The show comes hot on the heels of the International Brotherhood of Magicians annual convention, held in Greenock from 7-10 September, at which Garry Seagraves and Jeff Burns will appear in a showcase of the world’s best magicians.

Garry says,

“It’s been over 10 years since Aberdeen Magical Society has put on a show of this scale, and we’re all itching to get on stage to show the north east of Scotland what we’re made of. There’s a huge pool of magical talent in Aberdeen and Aberdeenshire, and every performer is so different in the way they perform, so there really is something for all the family to enjoy.

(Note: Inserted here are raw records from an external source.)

(** C4, as stated, fails for negative arguments: a buffer size of -1 gives
    a buffer of 4096 bytes, not 256 KiB, and a flush interval of -1 makes
    [Buffer] panic. *)
Lemma Buffer_nonpositive_counterexample :
  -1 <= 0 /\
  (exists a cl st' mu sc tk bw,
     Buffer (F := accepting) (foreignSyncer 0) (-1) 0 st0
       = Ret (bufferWriterSyncer a (foreignSyncer 0), cl) st' /\
     heap st' !! a = Some (bufferObj mu sc tk bw) /\
     len (buf bw) = 4096 /\
     len (buf bw) <> 256 * 1024) /\
  Buffer (F := accepting) (foreignSyncer 0) 0 (-1) st0
    = Panic "non-positive interval for NewTicker" st0.
Proof.
  split; [lia|]. split; [|reflexivity].
  eexists _, _, _, _, _, _, _.
  split; [reflexivity|]. split; [vm_compute; reflexivity|].
  split; [|intros H; vm_compute in H; discriminate].
  vm_compute. reflexivity.
Qed.

(** C4, amended: a buffer size of 0 selects a buffer of 256 KiB and a flush
    interval of 0 selects a period of 30 seconds.  Any other value is
    passed on as it is: a positive size or interval is used, a negative
    size makes [bufio.NewWriterSize] fall back to its own 4096 bytes, and a
    negative interval makes [time.NewTicker] panic. *)
Theorem Buffer_defaults :
  forall (S : Type) (F : Foreign S) (ws : WriteSyncer)
         (bufferSize flushInterval : Z) (st : World S),
    (0 <= flushInterval ->
     exists a cl st' tk bw,
       Buffer ws bufferSize flushInterval st
         = Ret (bufferWriterSyncer a ws, cl) st' /\
       heap st' !! a = Some (bufferObj false false tk bw) /\
       (bufferSize = 0 -> len (buf bw) = 256 * 1024) /\
       (flushInterval = 0 -> period tk = 30 * 1000000000) /\
       (0 < bufferSize -> len (buf bw) = bufferSize) /\
       (0 < flushInterval -> period tk = flushInterval) /\
       (bufferSize < 0 -> len (buf bw) = 4096)) /\
    (flushInterval < 0 ->
     Buffer ws bufferSize flushInterval st
       = Panic "non-positive interval for NewTicker" st).
Proof.
  intros. unfold Buffer, NewTicker, bind, alloc, ret, panic. split.
  - intros Hi.
    destruct ((if flushInterval =? 0 then _defaultFlushInterval
               else flushInterval) <=? 0) eqn:E.
    { exfalso. apply Z.leb_le in E. unfold _defaultFlushInterval in E.
      destruct (flushInterval =? 0) eqn:E0; [lia|].
      apply Z.eqb_neq in E0. lia. }
    eexists _, _, _, _, _. split; [reflexivity|].
    split; [apply lookup_insert_eq|].
    rewrite len_NewWriterSize. cbn [period].
    unfold _defaultBufferSize, defaultBufSize.
    repeat split; intros H.
    + subst; reflexivity.
    + subst; reflexivity.
    + destruct (bufferSize =? 0) eqn:E0; [apply Z.eqb_eq in E0; lia|].
      destruct (bufferSize <=? 0) eqn:E1; [apply Z.leb_le in E1; lia|].
      reflexivity.
    + destruct (flushInterval =? 0) eqn:E0; [apply Z.eqb_eq in E0; lia|].
      reflexivity.
    + destruct (bufferSize =? 0) eqn:E0; [apply Z.eqb_eq in E0; lia|].
      destruct (bufferSize <=? 0) eqn:E1; [|apply Z.leb_gt in E1; lia].
      reflexivity.
  - intros Hi.
    destruct (flushInterval =? 0) eqn:E0; [apply Z.eqb_eq in E0; lia|].
    destruct (flushInterval <=? 0) eqn:E; [reflexivity|].
    apply Z.leb_gt in E. lia.
Qed.

Lemma Buffer_defaults_witness :
  0 <= 0 /\
  exists a cl st' tk bw,
    Buffer (F := accepting) (foreignSyncer 0) 0 0 st0
      = Ret (bufferWriterSyncer a (foreignSyncer 0), cl) st' /\
    heap st' !! a = Some (bufferObj false false tk bw) /\
    len (buf bw) = 256 * 1024 /\
    period tk = 30 * 1000000000.
Proof.
  split; [lia|].
  destruct (Buffer_defaults _ accepting (foreignSyncer 0) 0 0 st0)
    as [H _].
  destruct (H ltac:(lia)) as (a & cl & st' & tk & bw & E & Hh & Hs & Hp & _).
  exists a, cl, st', tk, bw.
  split; [exact E|]. split; [exact Hh|].
  split; [apply Hs; reflexivity | apply Hp; reflexivity].
Defined.

(** ** The buffering wrapper: write, flush and close *)

Section buffering.

Context {S : Type} {F : Foreign S}.

Lemma heap_with_object a o (st : World S) :
  heap (with_object a o st) !! a = Some o.
Proof. apply lookup_insert_eq. Qed.

Lemma with_object_twice a o o' (st : World S) :
  with_object a o' (with_object a o st) = with_object a o' st.
Proof.
  unfold with_object, set_heap; simpl. now rewrite insert_insert_eq.
Qed.

Lemma load_Some a o (st : World S) :
  heap st !! a = Some o -> load a st = Ret o st.
Proof. unfold load. now intros ->. Qed.

Lemma mutex_Lock_free a o (st : World S) :
  heap st !! a = Some o -> mutex_of o = false ->
  mutex_Lock a st = Ret tt (with_object a (set_mutex true o) st).
Proof.
  intros H Hm. unfold mutex_Lock, bind. rewrite (load_Some _ _ _ H), Hm.
  reflexivity.
Qed.

Lemma mutex_Unlock_held a o (st : World S) :
  heap st !! a = Some o -> mutex_of o = true ->
  mutex_Unlock a st = Ret tt (with_object a (set_mutex false o) st).
Proof.
  intros H Hm. unfold mutex_Unlock, bind. rewrite (load_Some _ _ _ H), Hm.
  reflexivity.
Qed.

Lemma load_bufio_Some a mu sc tk bw (st : World S) :
  heap st !! a = Some (bufferObj mu sc tk bw) -> load_bufio a st = Ret bw st.
Proof.
  intros H. unfold load_bufio, bind. now rewrite (load_Some _ _ _ H).
Qed.

Lemma store_bufio_Some a mu sc tk bw bw' (st : World S) :
  heap st !! a = Some (bufferObj mu sc tk bw) ->
  store_bufio a bw' st = Ret tt (with_object a (bufferObj mu sc tk bw') st).
Proof.
  intros H. unfold store_bufio, bind. now rewrite (load_Some _ _ _ H).
Qed.

(** [Write] on a buffering wrapper whose mutex is free: the mutex is taken,
    the manual flush is decided on the buffer as it is, and the mutex is
    released on the way out. *)
Lemma bufferWriterSyncer_Write_unfold fuel a wr bs sc tk bw (st : World S) :
  heap st !! a = Some (bufferObj false sc tk bw) ->
  Write fuel (bufferWriterSyncer a wr) bs st =
  defer (mutex_Unlock a)
    (if must_flush_first bw bs then
       err <- bufio_Flush (Write fuel wr) a ;;
       if negb (is_nil err) then ret (0, err)
       else bufio_Write (Write fuel wr) fuel a bs
     else bufio_Write (Write fuel wr) fuel a bs)
    (with_object a (bufferObj true sc tk bw) st).
Proof.
  intros H. cbn [Write]. unfold bufferWriterSyncer_Write.
  unfold bind at 1. rewrite (mutex_Lock_free _ _ _ H eq_refl). cbn [set_mutex].
  unfold defer. unfold bind at 1 3.
  rewrite (load_bufio_Some _ _ _ _ _ _ (heap_with_object _ _ _)).
  reflexivity.
Qed.

Lemma slice_prefix (p : bytes) (k : Z) :
  0 <= k <= len p -> slice p 0 k = Some (take (Z.to_nat k) p).
Proof.
  intros H. unfold slice.
  replace ((0 <=? 0) && (0 <=? k) && (k <=? len p)) with true
    by (symmetry; rewrite !andb_true_iff, !Z.leb_le; lia).
  now rewrite Z.sub_0_r.
Qed.

Lemma slice_suffix (p : bytes) (k : Z) :
  0 <= k <= len p -> slice p k (len p) = Some (drop (Z.to_nat k) p).
Proof.
  intros H. unfold slice.
  replace ((0 <=? k) && (k <=? len p) && (len p <=? len p)) with true
    by (symmetry; rewrite !andb_true_iff, !Z.leb_le; lia).
  f_equal. apply take_ge. rewrite length_drop. unfold len in *. lia.
Qed.

Section flush.

Variable wr_Write : bytes -> M S (Z * error).

(** A writer with a sticky error does not write again. *)
Lemma bufio_Flush_sticky a mu sc tk bw (st : World S) :
  heap st !! a = Some (bufferObj mu sc tk bw) ->
  err bw <> nil_error ->
  bufio_Flush wr_Write a st = Ret (err bw) st.
Proof.
  intros H He. unfold bufio_Flush, bind.
  rewrite (load_bufio_Some _ _ _ _ _ _ H).
  destruct (err bw); [contradiction| |]; reflexivity.
Qed.

(** A flush whose write is accepted in full empties the buffer. *)
Lemma bufio_Flush_accepted a mu sc tk bw (st st1 : World S) m :
  heap st !! a = Some (bufferObj mu sc tk bw) ->
  err bw = nil_error ->
  0 < n bw <= len (buf bw) ->
  wr_Write (buffered bw) st = Ret (m, nil_error) st1 ->
  n bw <= m ->
  heap st1 !! a = Some (bufferObj mu sc tk bw) ->
  bufio_Flush wr_Write a st =
  Ret nil_error
      (with_object a (bufferObj mu sc tk (mkBufio (buf bw) 0 nil_error))
                   st1).
Proof.
  intros H He Hn Hw Hm H1. unfold bufio_Flush, bind.
  rewrite (load_bufio_Some _ _ _ _ _ _ H), He. cbn [is_nil negb].
  replace (n bw =? 0) with false by (symmetry; apply Z.eqb_neq; lia).
  unfold slice_or_panic. rewrite slice_prefix by lia.
  unfold ret at 1. fold (buffered bw). rewrite Hw.
  rewrite (load_bufio_Some _ _ _ _ _ _ H1).
  replace (m <? n bw) with false by (symmetry; apply Z.ltb_ge; lia).
  cbn [andb is_nil negb].
  rewrite (store_bufio_Some _ _ _ _ _ _ _ H1), He. reflexivity.
Qed.

(** A flush whose write fails keeps the bytes that were not written and
    records the error. *)
Lemma bufio_Flush_rejected a mu sc tk bw (st st1 : World S) e :
  heap st !! a = Some (bufferObj mu sc tk bw) ->
  err bw = nil_error ->
  0 < n bw <= len (buf bw) ->
  wr_Write (buffered bw) st = Ret (0, e) st1 ->
  e <> nil_error ->
  heap st1 !! a = Some (bufferObj mu sc tk bw) ->
  bufio_Flush wr_Write a st =
  Ret e (with_object a (bufferObj mu sc tk (mkBufio (buf bw) (n bw) e))
                     st1).
Proof.
  intros H He Hn Hw Hne H1. unfold bufio_Flush, bind.
  rewrite (load_bufio_Some _ _ _ _ _ _ H), He. cbn [is_nil negb].
  replace (n bw =? 0) with false by (symmetry; apply Z.eqb_neq; lia).
  unfold slice_or_panic. rewrite slice_prefix by lia.
  unfold ret at 1. fold (buffered bw). rewrite Hw.
  rewrite (load_bufio_Some _ _ _ _ _ _ H1).
  replace (is_nil e) with false
    by (destruct e; [contradiction| |]; reflexivity).
  rewrite andb_false_r. cbn [negb andb Z.ltb Z.compare].
  replace (is_nil e) with false
    by (destruct e; [contradiction| |]; reflexivity).
  cbn [negb]. unfold ret at 1.
  rewrite (store_bufio_Some _ _ _ _ _ _ _ H1), Z.sub_0_r. reflexivity.
Qed.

“We celebrated Aberdeen Magical Society’s 90th anniversary last year by welcoming some of the country’s best performers to entertain us at a gala dinner – but now it’s our turn in the spotlight. The fact that we can do it to help such a good cause is an added bonus.”

Fishermoss School headteacher Margaret Ferguson adds,

“We can’t wait to see what the magicians of Aberdeen Magical Society have up their sleeves on 14 September. Fundraising events like these are important for schools, so we hope the community will be out in force to support us – and enjoy a fantastic night of entertainment, too.”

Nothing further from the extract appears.